Принесла Домна рыбки, да луковку с солью, да сухариков аржаных.

Лазарь рыбку не принял:

   – Не пригодится...

Луковичку, однако, взял и сухарик.

Поплакали. А когда стали прощаться, Лазарь повеселел:

   – Ты, Домнушка, ещё раз челобитную-то подай. Без меня чего им вас в Пустозерске томить? Чай, отпустят.

И крестил их, родненьких, крестил.

К срубу привезли страстотерпцев сразу после обедни, чтоб народа было много – всем упрямцам урок.

Зачитали царский указ.

Аввакум поднял руку, сложив персты, как отцы складывали, крикнул:

   – Богу молитесь!.. Вас-то научают мамону славить. Бога хвалите! Бога!

Перекрестился. Благословил народ и первым вошёл в сруб. За ним семенил Епифаний. Да вдруг спохватился, кинулся назад, подбежал к стрельцу, сунул ему свой крестик деревянный.

   – Пепельцу нашего положи! Пепельцу! В реку пусти, кому-то во спасение будет! – перекрестил стрельца и юркнул в сруб.

Лазарь, рыща глазами по толпе, возопил:

   – Домница! Доченька! Голубушки! Где же вы?

Пошатнулся. Диакон Фёдор подхватил его под руку. Так вдвоём и вошли в последнее своё пристанище.

Сруб был с полом, да без крыши. Сияло солнце. Ледяные искры столбом уходили в небо, в высь немереную.

Стали прощаться. Фёдор подошёл к Аввакуму, обнялись. Аввакум благословил дитятко бешеное.

Пахнуло горящей смолой. Люди закричали.

   – Молча умрём? – спросил Фёдор.

   – Как бы не так! – Лицо Аввакума озарилось радостью. – Не по-ихнему будет! По-нашему! В Великий пяток жгут нас, простаки! С нами Бог!

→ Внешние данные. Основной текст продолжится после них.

(** The character class of the regular expression of line 36, in the order
    of the source (some symbols are listed twice). *)
Definition currencySymbols : jsstring :=
  [ 36; 8364; 163; 165; 8377; 8381; 8369; 8361; 8362; 8372; 8358; 82; 114;
    8360; 8373; 8370; 8376; 8378; 8380; 8382; 8383; 162; 3647; 8353; 8354;
    8355; 8356; 8357; 8359; 8360; 8362; 8363; 8365; 8366; 8367; 8368; 8369;
    8370; 8371; 8372; 8373; 8374; 8375; 8376; 8377; 8378; 8379; 8380; 8381;
    8382; 8383; 65020; 65129; 65284; 65504; 65505; 65509; 65510 ]%N.

Definition isCurrencySymbol (c : codeunit) : bool :=
  existsb (N.eqb c) currencySymbols.

(** Line 36, [trimmed.replace(/^[...]/g, '')]: the pattern is anchored, so
    at most the first character goes. *)
Definition withoutCurrency (trimmed : jsstring) : jsstring :=
  match trimmed with
  | c :: r => if isCurrencySymbol c then r else trimmed
  | [] => []
  end.

(** Line 39, [.replace(/^[A-Z]{3}\s*/i, '')]. *)
Definition removeLeadingCode (s : jsstring) : jsstring :=
  match s with
  | a :: b :: c :: r =>
    if isLetter a && isLetter b && isLetter c then trimStart r else s
  | _ => s
  end.

(** Line 39, [.replace(/\s*[A-Z]{3}$/i, '')]: the leftmost match takes the
    last three letters and all the white space before them. *)
Definition removeTrailingCode (s : jsstring) : jsstring :=
  match rev s with
  | c :: b :: a :: r =>
    if isLetter a && isLetter b && isLetter c
    then rev (dropWhile isWhiteSpace r) else s
  | _ => s
  end.

(** Lines 36-42: from [trimmed] to [cleanedText]. *)
Definition cleanText (trimmed : jsstring) : jsstring :=
  let withoutCurrency := withoutCurrency trimmed in
  let withoutCode := removeTrailingCode (removeLeadingCode withoutCurrency) in
  trim withoutCode.

(** Lines 46-89: [(decimalSeparator, thousandSeparator)], [None] for
    [null]. *)
Definition separators (cleanedText : jsstring)
  : option codeunit * option codeunit :=
  let lastDotIndex := lastIndexOf DOT cleanedText in
  let lastCommaIndex := lastIndexOf COMMA cleanedText in
  if lastCommaIndex >? lastDotIndex then (Some COMMA, Some DOT)
  else if lastDotIndex >? lastCommaIndex then (Some DOT, Some COMMA)
  else if (lastDotIndex =? -1) && (lastCommaIndex =? -1) then (None, None)
  else if negb (lastDotIndex =? -1) && (lastCommaIndex =? -1) then
    let afterLastDot := substring cleanedText (lastDotIndex + 1) in
    if strLength afterLastDot =? 2 then (Some DOT, Some COMMA)
    else if strLength afterLastDot =? 3 then (None, Some DOT)
    else (Some DOT, Some COMMA)
  else if negb (lastCommaIndex =? -1) && (lastDotIndex =? -1) then
    let afterLastComma := substring cleanedText (lastCommaIndex + 1) in
    if strLength afterLastComma =? 2 then (Some COMMA, Some DOT)
    else if strLength afterLastComma =? 3 then (None, Some COMMA)
    else (Some DOT, Some COMMA)
  else (Some DOT, Some COMMA).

Запел: «Иже во всём мире мученик Твоих, яко багряницею и виссом, кровьми Церковь Твоя украсившися, теми вопиет Ти, Христе Боже; людем Твоим щедроты Твоя низпосли, мир жительству Твоему даруй и душам нашим велию милость».

В тот самый час Анастасия Марковна, протопопица, в Мезени у печи стояла. Себя не помня, накидала дровишек сверх меры да и наклонилась огонь оправить. Тут и дохнуло из печи на неё ярым пламенем.

Простоволоса была, платок на плечах лежал. Занялись кудряшки надо лбом, над ушами, будто огненным венцом осенил её невидимый ангел. Волос-то пламень не тронул. И вырвалось из сердца у Марковны:

   – Сё батькин огнь! – и обмерла. – Не знай чего язык болтает.

О Господи! Сердце ты наше, сердце! Не ошиблась Анастасия Марковна, прозрела, что за огонь-то сей. То было последнее батькино благословение супруге и дому своему, и то была ей и домочадцам любовь его, Аввакумова, огненная.

4

Весь март царь Фёдор Алексеевич был в немочи, но дела свои государевы, превозмогая слабость, вершил.

Ставил в бояре князя Михаила Яковлевича Черкасского, князя Бориса Ивановича Прозоровского, ближнего своего человека, доброго воина Алексея Семёновича Шеина. В комнатные возвёл боярина Ивана Андреевича Хованского, в окольничьи – князя Якова Васильевича Хилкова.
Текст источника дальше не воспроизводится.